INSTRUCTIONS FOR THE TASK
When you reach the line containing "(** * The command" in the entries below, begin reproducing lines exactly, and stop once the line containing "like, and then" is done.

DATA SUPPLIED
(* ===== verification/Mains.v ===== *)
(** * The command lines of projects 2 and 3 (src/project2/main.cpp, src/project3/main.cpp)

    Both programs read their arguments with [istringstream >> int], print a message about an argument they do not
    like, and then go on.  A variable that has not been set is [None]; passing it on is undefined
    behaviour.  Memory is assumed to suffice for the tables. *)

From Stdlib Require Import Ascii String.
From S2P Require Import Prelude Monitor Transaction TxSerial Snapshot Text.

(** The characters of a literal. *)
Definition chars (s : string) : str := (λ a, Z.of_nat (nat_of_ascii a)) <$> list_ascii_of_string s.
Definition newline : str := [10].

(** The number at the head of [s]: no digits give 0, a number that does not fit gives the nearest one that does, both with a
    failure. *)
Definition get_number (sign : Z) (s : str) : bool * Z :=
  match s with
  | c :: _ =>
      if is_digit c then
        let z := sign * (scan_digits 0 s).1 in
        if bool_decide (z > int_max) then (false, int_max)
        else if bool_decide (z < int_min) then (false, int_min)
        else (true, z)
      else (false, 0)
  | [] => (false, 0)
  end.

(** [istringstream ss(s); ss >> var]: whether it succeeds, and [var] afterwards.  When only white space is left the
    variable is not touched. *)
Definition extract (s : str) (var : option Z) : bool * option Z :=
  match skip_ws s with
  | [] => (false, var)
  | c :: s =>
      let '(ok, z) :=
        if bool_decide (c = 45) then get_number (-1) s else if bool_decide (c = 43) then get_number 1 s else get_number 1 (c :: s) in
      (ok, Some z)
  end.

Definition invalid_input (arg : str) : str := chars "Invalid input " ++ arg ++ newline.

(** What [main] comes to: a hint, an exception that nothing catches, or a running program; [err] is what has been
    written to [cerr]. *)
Inductive launch (A : Type) := Usage (out : str) | Thrown (err : str) | Started (err : str) (a : A).
Arguments Usage {A} _.
Arguments Thrown {A} _.
Arguments Started {A} _ _.

(** ** Project 2 *)

(** [Transaction(N, R, E)] followed by [run]: [new Record[R]] and [resize(N)] throw when the size is negative, and
    [uniform_int_distribution(0, R - 1)] needs [0 <= R - 1].  The result is the machine of the worker
    threads with its parameters. *)
Definition new_Transaction (n r e : Z) : outcome (option (nat * Z * sys)) :=
  if bool_decide (r < 0 ∨ n < 0) then Ret None
  else if bool_decide (r = 0) then UB
  else Ret (Some (Z.to_nat r, e, start (Z.to_nat r) (Z.to_nat n))).

(** The chain of conditions: the message, and [N], [R], [E] after it. *)
Definition check_args (a1 a2 a3 : str) : str * (option Z * option Z * option Z) :=
  let '(okN, n) := extract a1 None in
  if negb okN then (invalid_input a1, (n, None, None))
  else
    let '(okR, r) := extract a2 None in
    if negb okR then (invalid_input a2, (n, r, None))
    else if bool_decide (default 0 r < 3) then (chars "R should be more than 3" ++ newline, (n, r, None))
    else
      let '(okE, e) := extract a3 None in
      (if okE then [] else invalid_input a3, (n, r, e)).

Definition tx_main (argv : list str) : outcome (launch (nat * Z * sys)) :=
  match argv with
  | _ :: a1 :: a2 :: a3 :: _ =>
      let '(err, (n, r, e)) := check_args a1 a2 a3 in
      n ← of_option n;
      r ← of_option r;
      e ← of_option e;
      t ← new_Transaction n r e;
      Ret (match t with Some t => Started err t | None => Thrown err end)
  | _ => Ret (Usage (chars "Please run as ./run N R E" ++ newline))
  end.

(** ** Project 3 *)

(** [ThreadPool(N)]: [new StampedSnap<int>[N]] throws when [N] is negative. *)
Definition new_ThreadPool (c0 N : Z) : option pool :=
  if bool_decide (N < 0) then None else Some (pool_start c0 (Z.to_nat N)).

Definition snap_main (c0 : Z) (argv : list str) : outcome (launch pool) :=
  match argv with
  | _ :: a1 :: _ =>
      let '(ok, N) := extract a1 None in
      let err := if ok then [] else invalid_input a1 in
      N ← of_option N;
      Ret (match new_ThreadPool c0 N with Some p => Started err p | None => Thrown err end)
  | _ => Ret (Usage (chars "Please run as ./run N" ++ newline))
  end.

(** What is printed when the threads have been joined. *)
Definition snap_output (p : pool) : outcome str :=
  n ← pool_run_result p; Ret (chars "update : " ++ print_int n ++ newline).

(** ** Reading arguments *)

Lemma get_number_dec sign z : 0 ≤ z < 10 ^ 10 → in_int (sign * z) → get_number sign (dec 10 z) = (true, sign * z).
Proof.
  intros Hz Hint. pose proof (dec_digits 10 z ltac:(lia)) as Hd. destruct (dec_first 9 z ltac:(lia)) as (c & ds & He & Hc).
  unfold get_number. rewrite He, Hc, <- He. rewrite <- (app_nil_r (dec 10 z)), scan_digits_app, dec_value by (done || cbn; lia).
  cbn [fst]. by rewrite !bool_decide_false by int_range.
Qed.

(** An argument that is the decimal form of an [int]. *)
Lemma extract_print z var : in_int z → extract (print_int z) var = (true, Some z).
Proof.
  intros Hz. unfold extract, print_int. case_bool_decide as Hneg.
  - change (skip_ws (45 :: dec 10 (- z))) with (45 :: dec 10 (- z)). cbv iota beta. rewrite (bool_decide_true (45 = 45)) by done.
    rewrite get_number_dec by int_range. f_equal. f_equal. lia.
  - rewrite <- (app_nil_r (dec 10 z)), skip_ws_dec, app_nil_r by lia. destruct (dec_first 9 z ltac:(lia)) as (c & ds & He & Hc). rewrite He.
    unfold is_digit in Hc. apply bool_decide_eq_true in Hc. rewrite !bool_decide_false by lia. rewrite <- He, get_number_dec by int_range. by rewrite Z.mul_1_l.
Qed.

Lemma extract_success s var z : extract s var = (true, z) → z ≠ None.
Proof. unfold extract. destruct (skip_ws s); [done |]. repeat case_bool_decide; destruct (get_number _ _); by intros [= _ <-]. Qed.

(** ** The programs *)

(** C4: Project 2 as a whole.  Run as [./run N R E] with at least one thread and three records, the program starts [N] worker
    threads on [R] records.  Whatever the schedule, the log is at every moment one that test.py accepts
    line by line; and if all threads have returned, the log has exactly the commits 1 to [E] and the table is the
    one test.py computes from it. *)
Theorem project2_program prog n r e :
  0 < n ≤ int_max → 3 ≤ r ≤ int_max → in_int e → e + n ≤ int_max →
  tx_main [prog; print_int n; print_int r; print_int e] = Ret (Started [] (Z.to_nat r, e, start (Z.to_nat r) (Z.to_nat n))) ∧
  ∀ σ, rtc (step (Z.to_nat r) e) (start (Z.to_nat r) (Z.to_nat n)) σ →
    (∃ C, test_main (Z.to_nat r) (outFiles σ) = Some (C, replicate (length (lines (sh σ))) true)) ∧
    ((∀ t th, threads σ !! t = Some th → at_pc th = Exit) →
      l_cid <$> lines (sh σ) = (λ k, Z.of_nat k + 1) <$> seq 0 (Z.to_nat e) ∧
      ∃ C bs, test_main (Z.to_nat r) (outFiles σ) = Some (C, bs) ∧
        ∀ x rec, records (monitor (sh σ)) !! x = Some rec → C !! x = Some (value rec)).
Proof.
  intros Hn Hr He Hmax. split.
  - cbn [tx_main check_args]. unfold check_args. rewrite !extract_print by int_range. cbn [negb default]. rewrite bool_decide_false by (cbn; lia).
    cbn [of_option]. obind. unfold new_Transaction. by rewrite !bool_decide_false by lia.
  - intros σ Hσ. assert (e + Z.of_nat (Z.to_nat n) ≤ int_max) by lia. split; [by eapply serial_log |]. intros Hexit. eapply complete_log; [done | lia | done | done].
Qed.

Lemma project2_program_witness :
  tx_main [chars "./run"; chars "2"; chars "3"; chars "1"] = Ret (Started [] (3%nat, 1, start 3 2)) ∧
  l_cid <$> lines (sh (state_after 3 1 2 two_threads_schedule)) = [1].
Proof.
  destruct (project2_program (chars "./run") 2 3 1) as [Hmain Hrun]; [done | done | done | done |].
  split; [exact Hmain |]. destruct (Hrun (state_after 3 1 2 two_threads_schedule)) as [_ Hend]; [apply state_after_reachable |].
  apply Hend. apply (proj1 (Forall_lookup (λ th, at_pc th = Exit) _)). vm_compute. repeat constructor.
Defined.

(** C39: When project 2 is defined.  With three arguments [main] has undefined behaviour unless [N] and [R] are read and [R]
    is at least 3 and the third argument is not blank: after its message about [N] or [R] the program does not stop,
    but passes on variables it has never set.  A third argument that is no number is reported, and the program runs
    with what the stream leaves in [E]. *)
Theorem project2_undefined prog a1 a2 a3 rest :
  tx_main (prog :: a1 :: a2 :: a3 :: rest) = UB ↔
  ¬ (∃ n r e, extract a1 None = (true, Some n) ∧ extract a2 None = (true, Some r) ∧ 3 ≤ r ∧ (extract a3 None).2 = Some e).
Proof.
  unfold tx_main, check_args. destruct (extract a1 None) as [[|] n] eqn:H1; cbn [negb]; cycle 1.
  { split; [intros _ (? & ? & ? & ? & _); done |]. intros _. by destruct n. }
  apply extract_success in H1 as Hn. destruct n as [n |]; [| done]. destruct (extract a2 None) as [[|] r] eqn:H2; cbn [negb]; cycle 1.
  { split; [intros _ (? & ? & ? & ? & ? & _); done |]. intros _. by destruct r. }
  apply extract_success in H2 as Hr. destruct r as [r |]; [| done]. cbn [default]. case_bool_decide as H3.
  { split; [intros _ (? & ? & ? & _ & [= <-] & ? & _); cbn in H3; lia | done]. }
  destruct (extract a3 None) as [ok e] eqn:H4. cbn [of_option snd]. obind. destruct e as [e |]; cbn [of_option]; obind.
  - unfold new_Transaction. cbn in H3. split; [| intros []; exists n, r, e; split_and!; done || lia].
    case_bool_decide; [done |]. by rewrite bool_decide_false by lia.
  - split; [intros _ (? & ? & ? & _ & _ & _ & ?); done | done].
Qed.

(** Project 3 as a whole.  Run as [./run N] the program starts [N] workers; when they have all returned, whatever the
    schedule, it prints the number of updates of the snapshot (as long as it is an [int]). *)
Theorem project3_program elide c0 prog n :
  0 ≤ n ≤ int_max →
  snap_main c0 [prog; print_int n] = Ret (Started [] (pool_start c0 (Z.to_nat n))) ∧
  ∀ p, rtc (pstep elide) (pool_start c0 (Z.to_nat n)) p → (∀ t w, workers p !! t = Some w → s_pc w = Done) →
    Z.of_nat (length (writes p)) ≤ int_max →
    snap_output p = Ret (chars "update : " ++ print_int (Z.of_nat (length (writes p))) ++ newline).
Proof.
  intros Hn. split.
  - unfold snap_main, new_ThreadPool. rewrite extract_print by int_range. cbn [of_option]. obind. by rewrite bool_decide_false by lia.
  - intros p Hp Hdone Hmax. unfold snap_output. by rewrite (run_counts_updates elide _ _ _ Hp Hdone Hmax).
Qed.

Lemma project3_program_witness :
  snap_main 17 [chars "./run"; chars "2"] = Ret (Started [] (pool_start 17 2)) ∧
  snap_output (pool_after whole_run (pool_start 17 2)) = Ret (chars "update : 2" ++ newline).
Proof.
  destruct (project3_program true 17 (chars "./run") 2) as [Hmain Hrun]; [done |]. split; [exact Hmain |].
  apply Hrun; [apply (run_pool_steps true whole_run); vm_compute; reflexivity | | vm_compute; discriminate].
  apply (proj1 (Forall_lookup (λ w, s_pc w = Done) _)). vm_compute. repeat constructor.
Defined.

SOLUTION TO THIS EXERCISE
(** * The command lines of projects 2 and 3 (src/project2/main.cpp, src/project3/main.cpp)

    Both programs read their arguments with [istringstream >> int], print a message about an argument they do not
    like, and then go on.  A variable that has not been set is [None]; passing it on is undefined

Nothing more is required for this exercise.